» **Exercise**
Please write out exactly, and only, the lines from the first in the material below to the line containing "set_field_same : ∀", both included.

» **Material to process**
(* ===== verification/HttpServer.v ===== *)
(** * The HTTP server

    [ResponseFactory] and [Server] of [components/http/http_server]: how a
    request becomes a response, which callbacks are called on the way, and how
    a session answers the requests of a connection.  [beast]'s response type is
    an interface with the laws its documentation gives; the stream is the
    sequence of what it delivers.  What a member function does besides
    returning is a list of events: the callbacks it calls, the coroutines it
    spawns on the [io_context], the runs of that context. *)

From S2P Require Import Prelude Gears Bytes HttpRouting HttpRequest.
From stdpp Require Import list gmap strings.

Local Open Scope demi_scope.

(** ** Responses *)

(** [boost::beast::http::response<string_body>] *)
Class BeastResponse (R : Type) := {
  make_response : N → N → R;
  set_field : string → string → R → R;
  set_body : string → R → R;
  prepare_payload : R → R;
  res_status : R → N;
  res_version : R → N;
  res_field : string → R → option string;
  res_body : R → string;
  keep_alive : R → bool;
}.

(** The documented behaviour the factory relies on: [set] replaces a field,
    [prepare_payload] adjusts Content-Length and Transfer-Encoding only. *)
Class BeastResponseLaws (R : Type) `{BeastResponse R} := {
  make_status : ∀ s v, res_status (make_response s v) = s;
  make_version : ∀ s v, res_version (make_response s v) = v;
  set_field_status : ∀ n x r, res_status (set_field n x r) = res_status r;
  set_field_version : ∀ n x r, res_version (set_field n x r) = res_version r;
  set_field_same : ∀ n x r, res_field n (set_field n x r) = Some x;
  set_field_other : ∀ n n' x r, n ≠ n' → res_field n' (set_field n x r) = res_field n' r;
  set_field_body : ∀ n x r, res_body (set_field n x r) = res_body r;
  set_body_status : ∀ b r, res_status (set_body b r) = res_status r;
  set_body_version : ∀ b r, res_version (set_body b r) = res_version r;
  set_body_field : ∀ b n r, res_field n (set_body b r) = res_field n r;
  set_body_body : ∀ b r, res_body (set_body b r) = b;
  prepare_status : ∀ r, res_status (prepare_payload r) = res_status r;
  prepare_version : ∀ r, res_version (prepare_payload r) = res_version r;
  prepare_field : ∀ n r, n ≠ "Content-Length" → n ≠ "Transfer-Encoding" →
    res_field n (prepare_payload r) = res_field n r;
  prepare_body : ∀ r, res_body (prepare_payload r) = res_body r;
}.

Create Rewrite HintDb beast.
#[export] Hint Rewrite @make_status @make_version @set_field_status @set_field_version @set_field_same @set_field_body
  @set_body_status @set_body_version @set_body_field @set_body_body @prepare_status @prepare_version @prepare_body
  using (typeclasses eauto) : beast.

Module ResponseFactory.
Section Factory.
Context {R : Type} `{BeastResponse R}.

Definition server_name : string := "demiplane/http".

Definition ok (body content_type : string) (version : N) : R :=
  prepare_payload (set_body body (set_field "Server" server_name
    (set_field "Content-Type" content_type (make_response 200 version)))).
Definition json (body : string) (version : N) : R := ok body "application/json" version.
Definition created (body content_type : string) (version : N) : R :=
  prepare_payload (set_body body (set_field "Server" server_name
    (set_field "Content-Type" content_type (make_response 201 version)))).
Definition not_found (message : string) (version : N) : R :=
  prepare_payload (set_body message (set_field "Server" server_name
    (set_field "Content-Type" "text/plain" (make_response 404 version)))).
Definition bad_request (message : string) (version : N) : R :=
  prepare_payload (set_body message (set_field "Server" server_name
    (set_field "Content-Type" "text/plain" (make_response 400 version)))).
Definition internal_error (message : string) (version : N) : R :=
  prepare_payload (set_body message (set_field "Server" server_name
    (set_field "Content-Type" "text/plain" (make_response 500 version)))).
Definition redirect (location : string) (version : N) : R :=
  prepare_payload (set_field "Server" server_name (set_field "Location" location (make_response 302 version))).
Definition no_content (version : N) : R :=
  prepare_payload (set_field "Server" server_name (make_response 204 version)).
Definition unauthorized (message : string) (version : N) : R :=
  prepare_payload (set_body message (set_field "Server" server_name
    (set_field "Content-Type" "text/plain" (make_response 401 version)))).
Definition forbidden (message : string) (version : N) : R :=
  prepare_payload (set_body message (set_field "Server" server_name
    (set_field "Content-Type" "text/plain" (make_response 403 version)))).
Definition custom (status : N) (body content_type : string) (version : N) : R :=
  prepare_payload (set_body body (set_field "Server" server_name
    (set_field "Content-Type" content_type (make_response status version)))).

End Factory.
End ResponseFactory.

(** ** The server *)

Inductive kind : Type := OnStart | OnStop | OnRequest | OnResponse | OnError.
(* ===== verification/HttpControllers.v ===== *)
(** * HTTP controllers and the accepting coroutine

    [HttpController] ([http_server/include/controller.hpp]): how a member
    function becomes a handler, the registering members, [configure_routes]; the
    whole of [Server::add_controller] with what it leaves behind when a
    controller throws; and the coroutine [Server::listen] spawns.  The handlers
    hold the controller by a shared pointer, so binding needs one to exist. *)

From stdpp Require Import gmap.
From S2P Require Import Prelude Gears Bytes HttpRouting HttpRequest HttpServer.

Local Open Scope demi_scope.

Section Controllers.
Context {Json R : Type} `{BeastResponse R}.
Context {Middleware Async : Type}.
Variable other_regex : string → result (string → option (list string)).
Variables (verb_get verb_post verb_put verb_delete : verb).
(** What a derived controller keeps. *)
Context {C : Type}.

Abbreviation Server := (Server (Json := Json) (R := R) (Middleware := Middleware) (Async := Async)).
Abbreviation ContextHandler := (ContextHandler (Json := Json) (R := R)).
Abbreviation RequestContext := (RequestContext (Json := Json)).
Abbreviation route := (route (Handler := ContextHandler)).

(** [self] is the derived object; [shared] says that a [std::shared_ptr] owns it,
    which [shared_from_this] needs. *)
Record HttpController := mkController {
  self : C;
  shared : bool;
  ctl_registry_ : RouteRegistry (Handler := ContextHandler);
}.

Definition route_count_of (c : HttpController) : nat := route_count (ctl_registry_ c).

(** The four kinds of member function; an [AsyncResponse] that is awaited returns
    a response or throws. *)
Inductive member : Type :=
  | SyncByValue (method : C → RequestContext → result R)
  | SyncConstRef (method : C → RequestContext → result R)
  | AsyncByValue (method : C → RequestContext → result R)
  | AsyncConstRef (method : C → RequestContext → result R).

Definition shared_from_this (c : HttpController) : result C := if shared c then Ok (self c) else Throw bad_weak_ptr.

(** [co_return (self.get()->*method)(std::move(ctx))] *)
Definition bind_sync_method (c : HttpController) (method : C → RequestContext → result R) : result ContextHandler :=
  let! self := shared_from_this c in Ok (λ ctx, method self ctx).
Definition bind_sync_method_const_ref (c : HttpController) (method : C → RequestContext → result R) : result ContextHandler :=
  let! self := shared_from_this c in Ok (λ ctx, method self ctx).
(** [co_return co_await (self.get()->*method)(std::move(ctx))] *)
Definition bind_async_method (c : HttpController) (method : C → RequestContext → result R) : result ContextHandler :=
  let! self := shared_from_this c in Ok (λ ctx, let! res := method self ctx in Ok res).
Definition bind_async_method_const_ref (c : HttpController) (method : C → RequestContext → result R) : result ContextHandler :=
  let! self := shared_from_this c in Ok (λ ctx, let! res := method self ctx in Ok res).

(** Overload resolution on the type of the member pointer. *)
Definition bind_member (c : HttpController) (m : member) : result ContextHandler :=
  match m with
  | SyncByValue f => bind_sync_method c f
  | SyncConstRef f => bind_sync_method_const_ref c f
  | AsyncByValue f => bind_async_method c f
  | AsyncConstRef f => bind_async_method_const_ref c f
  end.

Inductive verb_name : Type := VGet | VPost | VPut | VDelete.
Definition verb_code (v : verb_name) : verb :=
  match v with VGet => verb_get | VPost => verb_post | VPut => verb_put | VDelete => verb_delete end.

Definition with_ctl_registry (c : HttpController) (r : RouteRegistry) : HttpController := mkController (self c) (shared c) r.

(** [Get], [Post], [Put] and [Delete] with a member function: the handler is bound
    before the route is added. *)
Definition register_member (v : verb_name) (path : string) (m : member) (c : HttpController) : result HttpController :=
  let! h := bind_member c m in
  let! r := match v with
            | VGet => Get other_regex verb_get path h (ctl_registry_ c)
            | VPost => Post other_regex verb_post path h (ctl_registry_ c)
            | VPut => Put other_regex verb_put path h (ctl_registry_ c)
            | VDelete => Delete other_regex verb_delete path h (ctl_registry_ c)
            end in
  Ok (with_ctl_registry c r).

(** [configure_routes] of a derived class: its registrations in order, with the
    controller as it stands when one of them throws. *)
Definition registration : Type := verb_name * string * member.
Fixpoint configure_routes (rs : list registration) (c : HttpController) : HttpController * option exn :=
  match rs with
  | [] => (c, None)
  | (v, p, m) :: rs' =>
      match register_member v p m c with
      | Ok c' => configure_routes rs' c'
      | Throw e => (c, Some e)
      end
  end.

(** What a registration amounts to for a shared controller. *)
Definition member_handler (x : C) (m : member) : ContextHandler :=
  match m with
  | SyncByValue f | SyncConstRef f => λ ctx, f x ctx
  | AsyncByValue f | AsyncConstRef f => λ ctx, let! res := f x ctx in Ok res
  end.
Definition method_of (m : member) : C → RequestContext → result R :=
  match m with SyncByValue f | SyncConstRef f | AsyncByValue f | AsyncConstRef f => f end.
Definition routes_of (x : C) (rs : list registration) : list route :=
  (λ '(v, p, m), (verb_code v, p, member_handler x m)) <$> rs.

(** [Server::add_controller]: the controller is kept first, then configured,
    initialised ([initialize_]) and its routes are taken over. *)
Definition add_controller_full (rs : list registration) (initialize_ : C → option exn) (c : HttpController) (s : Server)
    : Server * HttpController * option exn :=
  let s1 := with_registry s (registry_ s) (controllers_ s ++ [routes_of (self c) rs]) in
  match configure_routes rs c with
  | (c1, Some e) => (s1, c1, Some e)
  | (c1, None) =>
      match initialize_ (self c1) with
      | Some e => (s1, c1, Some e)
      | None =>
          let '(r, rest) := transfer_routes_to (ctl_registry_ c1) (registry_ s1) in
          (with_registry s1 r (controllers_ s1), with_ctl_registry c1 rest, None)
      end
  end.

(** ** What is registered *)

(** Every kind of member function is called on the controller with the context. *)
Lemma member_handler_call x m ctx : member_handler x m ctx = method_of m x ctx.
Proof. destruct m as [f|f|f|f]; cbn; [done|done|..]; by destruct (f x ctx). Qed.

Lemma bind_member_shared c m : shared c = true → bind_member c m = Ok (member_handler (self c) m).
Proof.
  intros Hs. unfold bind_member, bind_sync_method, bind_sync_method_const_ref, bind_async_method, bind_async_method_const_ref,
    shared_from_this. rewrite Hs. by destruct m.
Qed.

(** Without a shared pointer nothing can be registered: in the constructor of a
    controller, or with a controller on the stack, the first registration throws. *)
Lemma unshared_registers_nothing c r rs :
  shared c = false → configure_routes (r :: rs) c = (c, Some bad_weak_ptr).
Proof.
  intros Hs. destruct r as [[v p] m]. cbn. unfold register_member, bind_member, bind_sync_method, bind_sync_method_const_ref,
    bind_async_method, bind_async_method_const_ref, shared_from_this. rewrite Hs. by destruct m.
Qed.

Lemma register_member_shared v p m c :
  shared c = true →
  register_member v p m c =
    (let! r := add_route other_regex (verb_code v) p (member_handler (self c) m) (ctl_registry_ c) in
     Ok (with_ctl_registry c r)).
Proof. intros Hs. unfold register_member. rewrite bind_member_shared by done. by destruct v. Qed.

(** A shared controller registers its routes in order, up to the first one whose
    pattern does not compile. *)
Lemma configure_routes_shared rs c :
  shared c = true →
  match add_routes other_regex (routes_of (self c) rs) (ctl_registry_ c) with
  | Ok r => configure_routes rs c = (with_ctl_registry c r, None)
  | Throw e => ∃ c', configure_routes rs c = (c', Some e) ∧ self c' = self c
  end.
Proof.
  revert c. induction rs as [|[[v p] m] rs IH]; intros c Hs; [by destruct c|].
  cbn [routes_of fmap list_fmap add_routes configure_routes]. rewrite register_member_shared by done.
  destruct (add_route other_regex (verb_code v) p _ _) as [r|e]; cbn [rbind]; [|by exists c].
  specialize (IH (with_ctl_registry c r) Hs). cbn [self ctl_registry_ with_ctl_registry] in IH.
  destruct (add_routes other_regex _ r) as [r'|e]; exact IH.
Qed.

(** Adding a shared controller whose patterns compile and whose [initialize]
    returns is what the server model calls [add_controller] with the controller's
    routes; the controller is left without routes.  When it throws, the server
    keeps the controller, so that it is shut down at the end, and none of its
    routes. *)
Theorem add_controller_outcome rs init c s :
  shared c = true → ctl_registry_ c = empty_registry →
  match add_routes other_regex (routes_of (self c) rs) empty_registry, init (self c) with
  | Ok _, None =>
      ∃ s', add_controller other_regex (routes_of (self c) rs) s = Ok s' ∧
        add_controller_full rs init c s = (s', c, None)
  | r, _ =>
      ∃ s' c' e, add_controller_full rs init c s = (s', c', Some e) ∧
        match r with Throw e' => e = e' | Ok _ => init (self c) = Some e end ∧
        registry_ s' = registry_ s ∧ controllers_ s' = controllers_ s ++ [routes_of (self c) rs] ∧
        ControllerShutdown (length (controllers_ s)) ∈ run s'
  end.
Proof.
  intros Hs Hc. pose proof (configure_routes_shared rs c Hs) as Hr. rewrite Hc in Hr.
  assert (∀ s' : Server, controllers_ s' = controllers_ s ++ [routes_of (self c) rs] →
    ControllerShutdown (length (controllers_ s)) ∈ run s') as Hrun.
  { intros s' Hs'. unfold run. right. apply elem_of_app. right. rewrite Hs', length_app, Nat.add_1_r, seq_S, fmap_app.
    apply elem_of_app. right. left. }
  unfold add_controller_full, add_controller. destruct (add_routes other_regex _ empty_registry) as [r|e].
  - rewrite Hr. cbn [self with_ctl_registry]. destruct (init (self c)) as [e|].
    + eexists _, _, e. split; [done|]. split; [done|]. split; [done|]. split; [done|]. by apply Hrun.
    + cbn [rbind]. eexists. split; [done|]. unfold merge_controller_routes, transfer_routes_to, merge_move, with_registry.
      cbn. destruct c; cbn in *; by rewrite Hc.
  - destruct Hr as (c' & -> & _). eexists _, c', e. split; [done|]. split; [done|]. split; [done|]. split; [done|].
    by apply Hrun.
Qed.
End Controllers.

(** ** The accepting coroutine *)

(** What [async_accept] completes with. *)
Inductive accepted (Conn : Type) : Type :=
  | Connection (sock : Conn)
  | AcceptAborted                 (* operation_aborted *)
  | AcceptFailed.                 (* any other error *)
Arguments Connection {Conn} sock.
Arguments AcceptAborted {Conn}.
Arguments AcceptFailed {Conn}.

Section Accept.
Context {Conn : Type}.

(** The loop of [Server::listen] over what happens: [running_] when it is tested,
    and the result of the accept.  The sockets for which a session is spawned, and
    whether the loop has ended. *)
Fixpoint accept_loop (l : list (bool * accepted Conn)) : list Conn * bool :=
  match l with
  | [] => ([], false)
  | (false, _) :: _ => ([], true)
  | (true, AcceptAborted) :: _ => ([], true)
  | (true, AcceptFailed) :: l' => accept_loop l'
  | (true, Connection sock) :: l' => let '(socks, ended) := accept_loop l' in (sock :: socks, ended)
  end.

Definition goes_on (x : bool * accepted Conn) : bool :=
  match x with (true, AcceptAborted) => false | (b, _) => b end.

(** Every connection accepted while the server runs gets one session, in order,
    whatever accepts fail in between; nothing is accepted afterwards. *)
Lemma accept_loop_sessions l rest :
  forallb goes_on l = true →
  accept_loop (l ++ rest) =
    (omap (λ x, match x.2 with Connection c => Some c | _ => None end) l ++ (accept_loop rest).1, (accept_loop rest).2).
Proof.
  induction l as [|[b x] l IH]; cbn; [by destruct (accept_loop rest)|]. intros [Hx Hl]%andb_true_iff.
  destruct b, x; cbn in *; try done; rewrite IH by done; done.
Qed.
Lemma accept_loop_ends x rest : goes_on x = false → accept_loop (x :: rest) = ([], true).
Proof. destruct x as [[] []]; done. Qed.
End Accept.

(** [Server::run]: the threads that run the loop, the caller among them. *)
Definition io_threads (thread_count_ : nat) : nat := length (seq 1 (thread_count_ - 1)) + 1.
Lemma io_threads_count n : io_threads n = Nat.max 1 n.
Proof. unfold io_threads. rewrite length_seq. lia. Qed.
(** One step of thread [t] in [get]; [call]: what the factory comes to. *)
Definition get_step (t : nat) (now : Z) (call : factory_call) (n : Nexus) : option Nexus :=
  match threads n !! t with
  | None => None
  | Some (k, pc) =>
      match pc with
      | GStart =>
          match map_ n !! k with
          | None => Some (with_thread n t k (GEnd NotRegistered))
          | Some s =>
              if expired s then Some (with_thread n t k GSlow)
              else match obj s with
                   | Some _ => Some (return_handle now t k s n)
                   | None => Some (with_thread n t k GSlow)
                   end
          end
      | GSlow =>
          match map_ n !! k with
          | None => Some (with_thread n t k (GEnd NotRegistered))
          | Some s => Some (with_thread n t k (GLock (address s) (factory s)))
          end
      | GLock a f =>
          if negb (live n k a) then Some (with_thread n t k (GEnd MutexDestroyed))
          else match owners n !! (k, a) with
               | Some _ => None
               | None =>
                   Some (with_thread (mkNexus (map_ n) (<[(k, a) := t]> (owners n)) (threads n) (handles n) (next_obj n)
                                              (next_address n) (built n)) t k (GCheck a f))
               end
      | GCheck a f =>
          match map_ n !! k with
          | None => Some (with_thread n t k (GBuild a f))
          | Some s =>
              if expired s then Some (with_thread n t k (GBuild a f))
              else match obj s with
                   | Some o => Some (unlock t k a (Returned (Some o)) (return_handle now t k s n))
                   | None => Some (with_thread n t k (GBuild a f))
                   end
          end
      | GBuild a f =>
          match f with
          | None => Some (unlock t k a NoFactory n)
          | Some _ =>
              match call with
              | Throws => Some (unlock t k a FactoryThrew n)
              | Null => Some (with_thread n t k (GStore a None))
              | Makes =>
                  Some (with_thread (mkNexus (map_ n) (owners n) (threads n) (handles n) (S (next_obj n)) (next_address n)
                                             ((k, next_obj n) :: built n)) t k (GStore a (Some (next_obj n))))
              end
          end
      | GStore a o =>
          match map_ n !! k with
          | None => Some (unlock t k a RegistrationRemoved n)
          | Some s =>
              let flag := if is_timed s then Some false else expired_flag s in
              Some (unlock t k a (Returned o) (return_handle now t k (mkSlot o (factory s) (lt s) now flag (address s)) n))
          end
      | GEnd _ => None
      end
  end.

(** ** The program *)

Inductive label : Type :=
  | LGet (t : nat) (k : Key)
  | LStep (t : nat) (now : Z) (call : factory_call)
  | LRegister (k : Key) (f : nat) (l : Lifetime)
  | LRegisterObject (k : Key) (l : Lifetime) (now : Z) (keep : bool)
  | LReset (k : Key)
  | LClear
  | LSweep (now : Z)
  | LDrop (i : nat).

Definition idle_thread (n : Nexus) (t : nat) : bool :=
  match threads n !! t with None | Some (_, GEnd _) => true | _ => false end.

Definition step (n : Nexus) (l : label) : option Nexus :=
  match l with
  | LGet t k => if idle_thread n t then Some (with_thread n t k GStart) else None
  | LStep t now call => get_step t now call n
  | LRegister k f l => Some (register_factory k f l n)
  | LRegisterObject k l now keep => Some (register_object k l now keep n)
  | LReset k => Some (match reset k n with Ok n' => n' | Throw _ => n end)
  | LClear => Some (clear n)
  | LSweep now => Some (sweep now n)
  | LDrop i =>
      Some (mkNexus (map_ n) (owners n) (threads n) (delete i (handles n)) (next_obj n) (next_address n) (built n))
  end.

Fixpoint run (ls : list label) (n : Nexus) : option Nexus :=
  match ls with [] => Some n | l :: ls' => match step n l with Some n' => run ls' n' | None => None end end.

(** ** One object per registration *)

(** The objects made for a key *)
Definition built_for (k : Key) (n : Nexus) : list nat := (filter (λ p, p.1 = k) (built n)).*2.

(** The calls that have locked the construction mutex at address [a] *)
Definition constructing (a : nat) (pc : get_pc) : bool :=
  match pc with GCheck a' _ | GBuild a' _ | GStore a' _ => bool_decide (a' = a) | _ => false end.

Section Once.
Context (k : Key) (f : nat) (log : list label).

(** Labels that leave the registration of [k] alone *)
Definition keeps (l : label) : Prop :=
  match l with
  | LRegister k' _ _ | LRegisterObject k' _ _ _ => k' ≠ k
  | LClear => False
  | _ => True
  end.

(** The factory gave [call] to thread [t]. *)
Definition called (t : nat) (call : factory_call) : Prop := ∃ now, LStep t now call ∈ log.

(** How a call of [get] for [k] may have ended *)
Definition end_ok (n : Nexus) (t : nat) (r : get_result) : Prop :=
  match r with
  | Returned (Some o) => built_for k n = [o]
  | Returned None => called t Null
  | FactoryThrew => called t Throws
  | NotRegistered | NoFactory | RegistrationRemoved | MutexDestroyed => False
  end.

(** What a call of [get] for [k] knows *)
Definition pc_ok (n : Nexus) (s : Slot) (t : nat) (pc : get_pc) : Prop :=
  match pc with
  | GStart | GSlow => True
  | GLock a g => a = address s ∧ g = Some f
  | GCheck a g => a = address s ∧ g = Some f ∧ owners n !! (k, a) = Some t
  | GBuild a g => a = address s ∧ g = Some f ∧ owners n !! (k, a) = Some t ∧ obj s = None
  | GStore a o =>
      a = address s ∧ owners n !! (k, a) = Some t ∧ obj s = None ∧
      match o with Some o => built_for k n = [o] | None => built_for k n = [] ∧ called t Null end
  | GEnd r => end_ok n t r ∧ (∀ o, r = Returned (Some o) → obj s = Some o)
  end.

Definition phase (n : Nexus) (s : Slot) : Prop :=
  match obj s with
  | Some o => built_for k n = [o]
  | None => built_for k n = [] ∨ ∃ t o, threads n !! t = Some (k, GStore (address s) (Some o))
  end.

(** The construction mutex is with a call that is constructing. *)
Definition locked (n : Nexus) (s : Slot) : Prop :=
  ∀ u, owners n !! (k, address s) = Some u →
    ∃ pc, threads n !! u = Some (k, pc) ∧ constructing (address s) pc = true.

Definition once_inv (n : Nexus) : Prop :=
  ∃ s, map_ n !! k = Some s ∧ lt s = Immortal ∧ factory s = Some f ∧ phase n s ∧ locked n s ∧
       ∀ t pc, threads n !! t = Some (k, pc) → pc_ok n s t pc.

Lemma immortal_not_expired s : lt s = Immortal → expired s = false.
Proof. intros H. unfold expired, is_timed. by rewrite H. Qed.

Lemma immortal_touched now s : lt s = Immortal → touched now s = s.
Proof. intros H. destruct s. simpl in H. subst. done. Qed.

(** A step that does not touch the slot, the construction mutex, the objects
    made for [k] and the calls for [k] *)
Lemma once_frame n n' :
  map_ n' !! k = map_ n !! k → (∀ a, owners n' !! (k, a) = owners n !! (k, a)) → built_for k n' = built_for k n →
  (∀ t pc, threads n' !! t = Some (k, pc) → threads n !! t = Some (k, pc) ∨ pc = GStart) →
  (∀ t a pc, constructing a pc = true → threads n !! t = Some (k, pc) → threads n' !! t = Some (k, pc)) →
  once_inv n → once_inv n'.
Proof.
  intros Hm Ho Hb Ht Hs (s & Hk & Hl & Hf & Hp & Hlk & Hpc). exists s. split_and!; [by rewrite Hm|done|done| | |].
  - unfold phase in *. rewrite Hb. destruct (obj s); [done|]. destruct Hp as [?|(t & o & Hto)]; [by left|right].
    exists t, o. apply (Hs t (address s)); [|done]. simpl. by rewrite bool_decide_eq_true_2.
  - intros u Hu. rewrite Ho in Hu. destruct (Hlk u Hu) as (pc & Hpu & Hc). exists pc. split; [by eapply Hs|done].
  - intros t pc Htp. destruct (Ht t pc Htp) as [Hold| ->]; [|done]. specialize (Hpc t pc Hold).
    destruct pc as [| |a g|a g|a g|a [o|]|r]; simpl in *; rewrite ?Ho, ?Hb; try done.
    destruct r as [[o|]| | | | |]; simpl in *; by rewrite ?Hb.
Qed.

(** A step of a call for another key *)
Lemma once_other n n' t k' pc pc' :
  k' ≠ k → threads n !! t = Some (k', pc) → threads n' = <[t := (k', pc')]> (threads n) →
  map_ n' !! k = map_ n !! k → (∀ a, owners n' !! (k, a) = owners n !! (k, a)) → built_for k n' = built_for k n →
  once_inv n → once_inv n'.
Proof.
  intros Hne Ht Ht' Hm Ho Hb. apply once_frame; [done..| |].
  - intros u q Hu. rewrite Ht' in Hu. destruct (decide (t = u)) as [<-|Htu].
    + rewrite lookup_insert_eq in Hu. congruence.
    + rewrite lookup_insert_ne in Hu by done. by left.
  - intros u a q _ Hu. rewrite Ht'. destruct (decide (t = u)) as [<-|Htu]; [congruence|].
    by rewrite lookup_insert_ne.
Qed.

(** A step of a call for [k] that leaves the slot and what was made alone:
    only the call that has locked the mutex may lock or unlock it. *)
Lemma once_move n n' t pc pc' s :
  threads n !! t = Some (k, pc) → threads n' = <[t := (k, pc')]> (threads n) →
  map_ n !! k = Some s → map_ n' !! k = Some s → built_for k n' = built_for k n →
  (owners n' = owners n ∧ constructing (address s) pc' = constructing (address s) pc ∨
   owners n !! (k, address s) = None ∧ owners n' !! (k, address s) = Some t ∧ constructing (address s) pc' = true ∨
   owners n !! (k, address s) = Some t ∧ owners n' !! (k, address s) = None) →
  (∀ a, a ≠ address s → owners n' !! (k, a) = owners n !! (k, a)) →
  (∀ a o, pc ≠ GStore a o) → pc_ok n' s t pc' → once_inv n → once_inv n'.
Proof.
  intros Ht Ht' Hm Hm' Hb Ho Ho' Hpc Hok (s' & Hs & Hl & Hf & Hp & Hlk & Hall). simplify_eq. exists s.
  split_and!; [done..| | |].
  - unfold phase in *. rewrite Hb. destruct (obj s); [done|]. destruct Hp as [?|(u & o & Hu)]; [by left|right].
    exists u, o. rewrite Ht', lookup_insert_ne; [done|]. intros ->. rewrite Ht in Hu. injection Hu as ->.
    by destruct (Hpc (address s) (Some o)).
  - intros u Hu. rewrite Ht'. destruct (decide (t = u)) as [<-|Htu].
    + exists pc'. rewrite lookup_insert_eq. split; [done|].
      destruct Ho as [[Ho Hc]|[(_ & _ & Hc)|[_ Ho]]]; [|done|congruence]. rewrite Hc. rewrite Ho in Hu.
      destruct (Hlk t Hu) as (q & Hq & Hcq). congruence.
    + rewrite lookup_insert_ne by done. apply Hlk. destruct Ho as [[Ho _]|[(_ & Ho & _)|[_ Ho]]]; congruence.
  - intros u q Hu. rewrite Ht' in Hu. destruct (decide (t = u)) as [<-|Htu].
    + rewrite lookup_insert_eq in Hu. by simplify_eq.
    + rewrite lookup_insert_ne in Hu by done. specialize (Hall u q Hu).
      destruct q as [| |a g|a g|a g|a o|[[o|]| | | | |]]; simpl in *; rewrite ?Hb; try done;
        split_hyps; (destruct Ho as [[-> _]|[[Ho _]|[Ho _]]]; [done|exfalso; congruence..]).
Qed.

» **Answer for the task**
(* ===== verification/HttpServer.v ===== *)
(** * The HTTP server

    [ResponseFactory] and [Server] of [components/http/http_server]: how a
    request becomes a response, which callbacks are called on the way, and how
    a session answers the requests of a connection.  [beast]'s response type is
    an interface with the laws its documentation gives; the stream is the
    sequence of what it delivers.  What a member function does besides
    returning is a list of events: the callbacks it calls, the coroutines it
    spawns on the [io_context], the runs of that context. *)

From S2P Require Import Prelude Gears Bytes HttpRouting HttpRequest.
From stdpp Require Import list gmap strings.

Local Open Scope demi_scope.

(** ** Responses *)

(** [boost::beast::http::response<string_body>] *)
Class BeastResponse (R : Type) := {
  make_response : N → N → R;
  set_field : string → string → R → R;
  set_body : string → R → R;
  prepare_payload : R → R;
  res_status : R → N;
  res_version : R → N;
  res_field : string → R → option string;
  res_body : R → string;
  keep_alive : R → bool;
}.

(** The documented behaviour the factory relies on: [set] replaces a field,
    [prepare_payload] adjusts Content-Length and Transfer-Encoding only. *)
Class BeastResponseLaws (R : Type) `{BeastResponse R} := {
  make_status : ∀ s v, res_status (make_response s v) = s;
  make_version : ∀ s v, res_version (make_response s v) = v;
  set_field_status : ∀ n x r, res_status (set_field n x r) = res_status r;
  set_field_version : ∀ n x r, res_version (set_field n x r) = res_version r;
  set_field_same : ∀ n x r, res_field n (set_field n x r) = Some x;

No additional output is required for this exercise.